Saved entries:
+ + + + +

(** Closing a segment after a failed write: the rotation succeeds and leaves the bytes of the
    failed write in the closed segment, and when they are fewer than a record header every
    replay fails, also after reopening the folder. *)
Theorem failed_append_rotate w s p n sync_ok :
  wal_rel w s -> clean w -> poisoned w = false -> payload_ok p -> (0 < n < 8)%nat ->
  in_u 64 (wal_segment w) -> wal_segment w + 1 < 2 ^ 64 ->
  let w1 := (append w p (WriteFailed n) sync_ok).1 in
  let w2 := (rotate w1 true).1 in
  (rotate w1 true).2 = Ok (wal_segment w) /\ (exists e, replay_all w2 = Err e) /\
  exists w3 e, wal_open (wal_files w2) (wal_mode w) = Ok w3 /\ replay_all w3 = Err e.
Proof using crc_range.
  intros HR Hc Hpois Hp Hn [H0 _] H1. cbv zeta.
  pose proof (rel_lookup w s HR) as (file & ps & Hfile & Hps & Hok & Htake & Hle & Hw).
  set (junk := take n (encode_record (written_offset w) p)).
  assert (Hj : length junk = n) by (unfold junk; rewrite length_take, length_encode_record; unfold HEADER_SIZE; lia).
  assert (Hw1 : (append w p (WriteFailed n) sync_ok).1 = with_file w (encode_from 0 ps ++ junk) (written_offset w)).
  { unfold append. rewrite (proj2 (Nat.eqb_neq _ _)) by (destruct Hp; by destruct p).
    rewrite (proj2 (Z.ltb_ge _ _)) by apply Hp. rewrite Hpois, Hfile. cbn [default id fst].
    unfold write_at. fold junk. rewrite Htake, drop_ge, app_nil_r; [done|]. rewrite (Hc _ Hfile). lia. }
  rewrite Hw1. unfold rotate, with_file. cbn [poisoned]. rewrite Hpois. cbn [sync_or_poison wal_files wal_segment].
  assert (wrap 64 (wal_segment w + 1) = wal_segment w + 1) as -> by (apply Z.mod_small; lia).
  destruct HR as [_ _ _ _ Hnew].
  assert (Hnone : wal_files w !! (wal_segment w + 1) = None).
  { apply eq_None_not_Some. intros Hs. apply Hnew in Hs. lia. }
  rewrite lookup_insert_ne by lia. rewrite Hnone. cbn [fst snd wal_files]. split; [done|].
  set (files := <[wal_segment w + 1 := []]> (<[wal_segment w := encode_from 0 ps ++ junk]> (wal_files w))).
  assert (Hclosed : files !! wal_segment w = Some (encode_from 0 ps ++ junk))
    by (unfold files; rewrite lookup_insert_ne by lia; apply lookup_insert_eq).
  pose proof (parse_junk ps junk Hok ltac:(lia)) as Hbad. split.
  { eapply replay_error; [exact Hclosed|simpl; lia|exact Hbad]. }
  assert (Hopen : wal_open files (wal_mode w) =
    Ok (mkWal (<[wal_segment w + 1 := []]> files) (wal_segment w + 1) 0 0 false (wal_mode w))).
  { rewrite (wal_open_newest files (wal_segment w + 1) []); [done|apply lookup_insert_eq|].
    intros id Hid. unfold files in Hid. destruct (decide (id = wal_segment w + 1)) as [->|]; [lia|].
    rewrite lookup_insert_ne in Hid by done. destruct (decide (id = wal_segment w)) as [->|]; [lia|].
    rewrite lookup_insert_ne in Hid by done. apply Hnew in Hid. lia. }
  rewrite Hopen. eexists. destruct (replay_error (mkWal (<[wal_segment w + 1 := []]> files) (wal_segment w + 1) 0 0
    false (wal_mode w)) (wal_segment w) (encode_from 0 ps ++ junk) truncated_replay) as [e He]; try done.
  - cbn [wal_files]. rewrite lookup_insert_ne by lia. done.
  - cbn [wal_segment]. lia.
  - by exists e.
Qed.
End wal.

+ + + + +

Your task> Output the records exactly, so that each line matches what was given.

Exercise output>
(** Closing a segment after a failed write: the rotation succeeds and leaves the bytes of the
    failed write in the closed segment, and when they are fewer than a record header every
    replay fails, also after reopening the folder. *)
Theorem failed_append_rotate w s p n sync_ok :
  wal_rel w s -> clean w -> poisoned w = false -> payload_ok p -> (0 < n < 8)%nat ->
  in_u 64 (wal_segment w) -> wal_segment w + 1 < 2 ^ 64 ->
  let w1 := (append w p (WriteFailed n) sync_ok).1 in
  let w2 := (rotate w1 true).1 in
  (rotate w1 true).2 = Ok (wal_segment w) /\ (exists e, replay_all w2 = Err e) /\
  exists w3 e, wal_open (wal_files w2) (wal_mode w) = Ok w3 /\ replay_all w3 = Err e.
Proof using crc_range.
  intros HR Hc Hpois Hp Hn [H0 _] H1. cbv zeta.
  pose proof (rel_lookup w s HR) as (file & ps & Hfile & Hps & Hok & Htake & Hle & Hw).
  set (junk := take n (encode_record (written_offset w) p)).
  assert (Hj : length junk = n) by (unfold junk; rewrite length_take, length_encode_record; unfold HEADER_SIZE; lia).
  assert (Hw1 : (append w p (WriteFailed n) sync_ok).1 = with_file w (encode_from 0 ps ++ junk) (written_offset w)).
  { unfold append. rewrite (proj2 (Nat.eqb_neq _ _)) by (destruct Hp; by destruct p).
    rewrite (proj2 (Z.ltb_ge _ _)) by apply Hp. rewrite Hpois, Hfile. cbn [default id fst].
    unfold write_at. fold junk. rewrite Htake, drop_ge, app_nil_r; [done|]. rewrite (Hc _ Hfile). lia. }
  rewrite Hw1. unfold rotate, with_file. cbn [poisoned]. rewrite Hpois. cbn [sync_or_poison wal_files wal_segment].
  assert (wrap 64 (wal_segment w + 1) = wal_segment w + 1) as -> by (apply Z.mod_small; lia).
  destruct HR as [_ _ _ _ Hnew].
  assert (Hnone : wal_files w !! (wal_segment w + 1) = None).
  { apply eq_None_not_Some. intros Hs. apply Hnew in Hs. lia. }
  rewrite lookup_insert_ne by lia. rewrite Hnone. cbn [fst snd wal_files]. split; [done|].
  set (files := <[wal_segment w + 1 := []]> (<[wal_segment w := encode_from 0 ps ++ junk]> (wal_files w))).
  assert (Hclosed : files !! wal_segment w = Some (encode_from 0 ps ++ junk))
    by (unfold files; rewrite lookup_insert_ne by lia; apply lookup_insert_eq).
  pose proof (parse_junk ps junk Hok ltac:(lia)) as Hbad. split.
  { eapply replay_error; [exact Hclosed|simpl; lia|exact Hbad]. }
  assert (Hopen : wal_open files (wal_mode w) =
    Ok (mkWal (<[wal_segment w + 1 := []]> files) (wal_segment w + 1) 0 0 false (wal_mode w))).
  { rewrite (wal_open_newest files (wal_segment w + 1) []); [done|apply lookup_insert_eq|].
    intros id Hid. unfold files in Hid. destruct (decide (id = wal_segment w + 1)) as [->|]; [lia|].
    rewrite lookup_insert_ne in Hid by done. destruct (decide (id = wal_segment w)) as [->|]; [lia|].
    rewrite lookup_insert_ne in Hid by done. apply Hnew in Hid. lia. }
  rewrite Hopen. eexists. destruct (replay_error (mkWal (<[wal_segment w + 1 := []]> files) (wal_segment w + 1) 0 0
    false (wal_mode w)) (wal_segment w) (encode_from 0 ps ++ junk) truncated_replay) as [e He]; try done.
  - cbn [wal_files]. rewrite lookup_insert_ne by lia. done.
  - cbn [wal_segment]. lia.
  - by exists e.
Qed.
End wal.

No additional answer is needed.